» **TASK OBJECTIVE**
The answer is every line of the records that holds the word "added", copied in full.

» **RECORDS**
(** C5.  In every export that succeeds, with a margin that is not negative,
    the paths written into the document are those of the loops of the
    combined set shifted by [(dx, dy)], the opposite of the lower corner of
    the expanded box; and this shift makes every coordinate non-negative:
    for every point [(x, y)] of the combined set, [x + dx >= 0] and
    [y + dy >= 0], and so is every coordinate of the shifted loops, which
    are the ones the document holds. *)
Theorem shifted_coordinates_nonnegative (s : Settings)
    (gb : option (Board polyset)) (w w' : World) :
  float_rounding →
  (0 <= MARGIN_MM s)%Q →
  main s gb w = (Ok tt, w') →
  ∃ board lid combined added minx0 miny0 maxx0 maxy0 chains dx dy
    wtext htext,
    gb = Some board ∧
    main_collect s board lid = ((combined, added), Ok tt) ∧
    polyset_bounds_mm combined = Ok (minx0, miny0, maxx0, maxy0) ∧
    iter_polyset_loops combined = (chains, None) ∧
    dx = (- fl (minx0 - MARGIN_MM s))%Q ∧
    dy = (- fl (miny0 - MARGIN_MM s))%Q ∧
    polyset_to_svg_paths combined dx dy = Ok (svg_paths_spec chains dx dy) ∧
    files w' =
      <[out_path_of s (GetFileName board) :=
          svg_document_spec (FILL_COLOR s) wtext htext
            (svg_paths_spec chains dx dy)]> (files w) ∧
    (∀ chain x y,
       chain ∈ chains →
       (x, y) ∈ chain_to_points_mm chain 0 0 →
       (0 <= x + dx ∧ 0 <= y + dy)%Q) ∧
    (∀ chain x y,
       chain ∈ chains →
       (x, y) ∈ chain_to_points_mm chain dx dy →
       (0 <= x ∧ 0 <= y)%Q) ∧
    Forall2
      (fun pts d =>
         ∃ texts,
           Forall2
             (fun (pt : Q * Q) (text : string * string) =>
                (0 <= fst pt ∧ 0 <= snd pt)%Q ∧ point_printed pt text)
             pts texts ∧
           d = path_of_texts texts)
      (List.filter (fun pts => (3 <=? length pts)%nat)
         (map (fun chain => chain_to_points_mm chain dx dy) chains))
      (svg_paths_spec chains dx dy).
Proof.
  intros Hfl Hm Hrun.
  destruct (main_document s gb w w' Hrun)
    as (board & lid & combined & added & a & b & c & d & chains & -> & Hc &
        Hb & Hiter & Hfiles).
  exists board, lid, combined, added, a, b, c, d, chains,
    (- fl (a - MARGIN_MM s))%Q, (- fl (b - MARGIN_MM s))%Q.
  eexists _, _. do 6 (split; [done|]).
  split; [|split; [exact Hfiles|]].
  { unfold polyset_to_svg_paths. rewrite Hiter.
    by rewrite svg_paths_loop_spec. }
  assert (Hshift : ∀ chain x y,
    chain ∈ chains →
    (x, y) ∈ chain_to_points_mm chain
               (- fl (a - MARGIN_MM s)) (- fl (b - MARGIN_MM s)) →
    (0 <= x ∧ 0 <= y)%Q).
  { intros chain x y Hch Hpt. rewrite chain_to_points_mm_map in Hpt.
    apply list_elem_of_In, in_map_iff in Hpt as (p & [= <- <-] & Hp).
    apply list_elem_of_In in Hp.
    destruct (points_in_bounds _ _ _ _ _ _ Hb Hiter chain p Hch Hp)
      as [Hx Hy].
    apply (margin_box (MARGIN_MM s)) in Hx as [Hx _]; [|done..].
    apply (margin_box (MARGIN_MM s)) in Hy as [Hy _]; [|done..].
    rewrite (fl_of_float _ Hfl) in Hx. rewrite (fl_of_float _ Hfl) in Hy.
    destruct Hfl as (Hmono & _ & H0 & _).
    split; rewrite <- H0; apply Hmono; lra. }
  split; [|split; [exact Hshift|]].
  - intros chain x y Hch Hpt. rewrite chain_to_points_mm_map in Hpt.
    apply list_elem_of_In, in_map_iff in Hpt as (p & [= <- <-] & Hp).
    apply list_elem_of_In in Hp.
    destruct (points_in_bounds _ _ _ _ _ _ Hb Hiter chain p Hch Hp)
      as [Hx Hy].
    apply (margin_box (MARGIN_MM s)) in Hx as [Hx _]; [|done..].
    apply (margin_box (MARGIN_MM s)) in Hy as [Hy _]; [|done..].
    split; lra.
  - unfold svg_paths_spec.
    change retained with (fun pts : list (Q * Q) => (3 <=? length pts)%nat).
    assert (Hall : Forall
      (fun pts : list (Q * Q) =>
         ∀ x y, (x, y) ∈ pts → (0 <= x ∧ 0 <= y)%Q)
      (map (fun chain => chain_to_points_mm chain
              (- fl (a - MARGIN_MM s)) (- fl (b - MARGIN_MM s))) chains)).
    { apply Forall_forall. intros pts Hpts.
      apply list_elem_of_In, in_map_iff in Hpts as (chain & <- & Hch).
      apply list_elem_of_In in Hch.
      intros x y. by apply Hshift. }
    revert Hall.
    generalize (map (fun chain => chain_to_points_mm chain
                       (- fl (a - MARGIN_MM s)) (- fl (b - MARGIN_MM s)))
                  chains).
    intros l Hall.
    induction Hall as [|pts l Hpts Hall IH]; cbn [List.filter map];
      [constructor|].
    destruct (3 <=? length pts)%nat; [|done].
    cbn [map]. constructor; [|done].
    exists (map (fun pt => (fmt4 (fst pt), fmt4 (snd pt))) pts). split.
    + clear -Hpts. induction pts as [|[x y] pts IH]; constructor.
      * split; [apply (Hpts x y); constructor|].
        split; apply fmt4_prints_rounded.
      * apply IH. intros x' y' H'. apply Hpts. by constructor.
    + apply svg_path_spec_fmt4.
Qed.

(** *** The layer resolver, read backwards *)

Lemma find_app_first {A} (f : A → bool) (l1 l2 : list A) :
  find f (l1 ++ l2) =
  match find f l1 with Some x => Some x | None => find f l2 end.
Proof.
  induction l1 as [|y l1 IH]; cbn; [done|]. by destruct (f y).
Qed.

» **YOUR SOLUTION**
  ∃ board lid combined added minx0 miny0 maxx0 maxy0 chains dx dy
    main_collect s board lid = ((combined, added), Ok tt) ∧
    as (board & lid & combined & added & a & b & c & d & chains & -> & Hc &
  exists board, lid, combined, added, a, b, c, d, chains,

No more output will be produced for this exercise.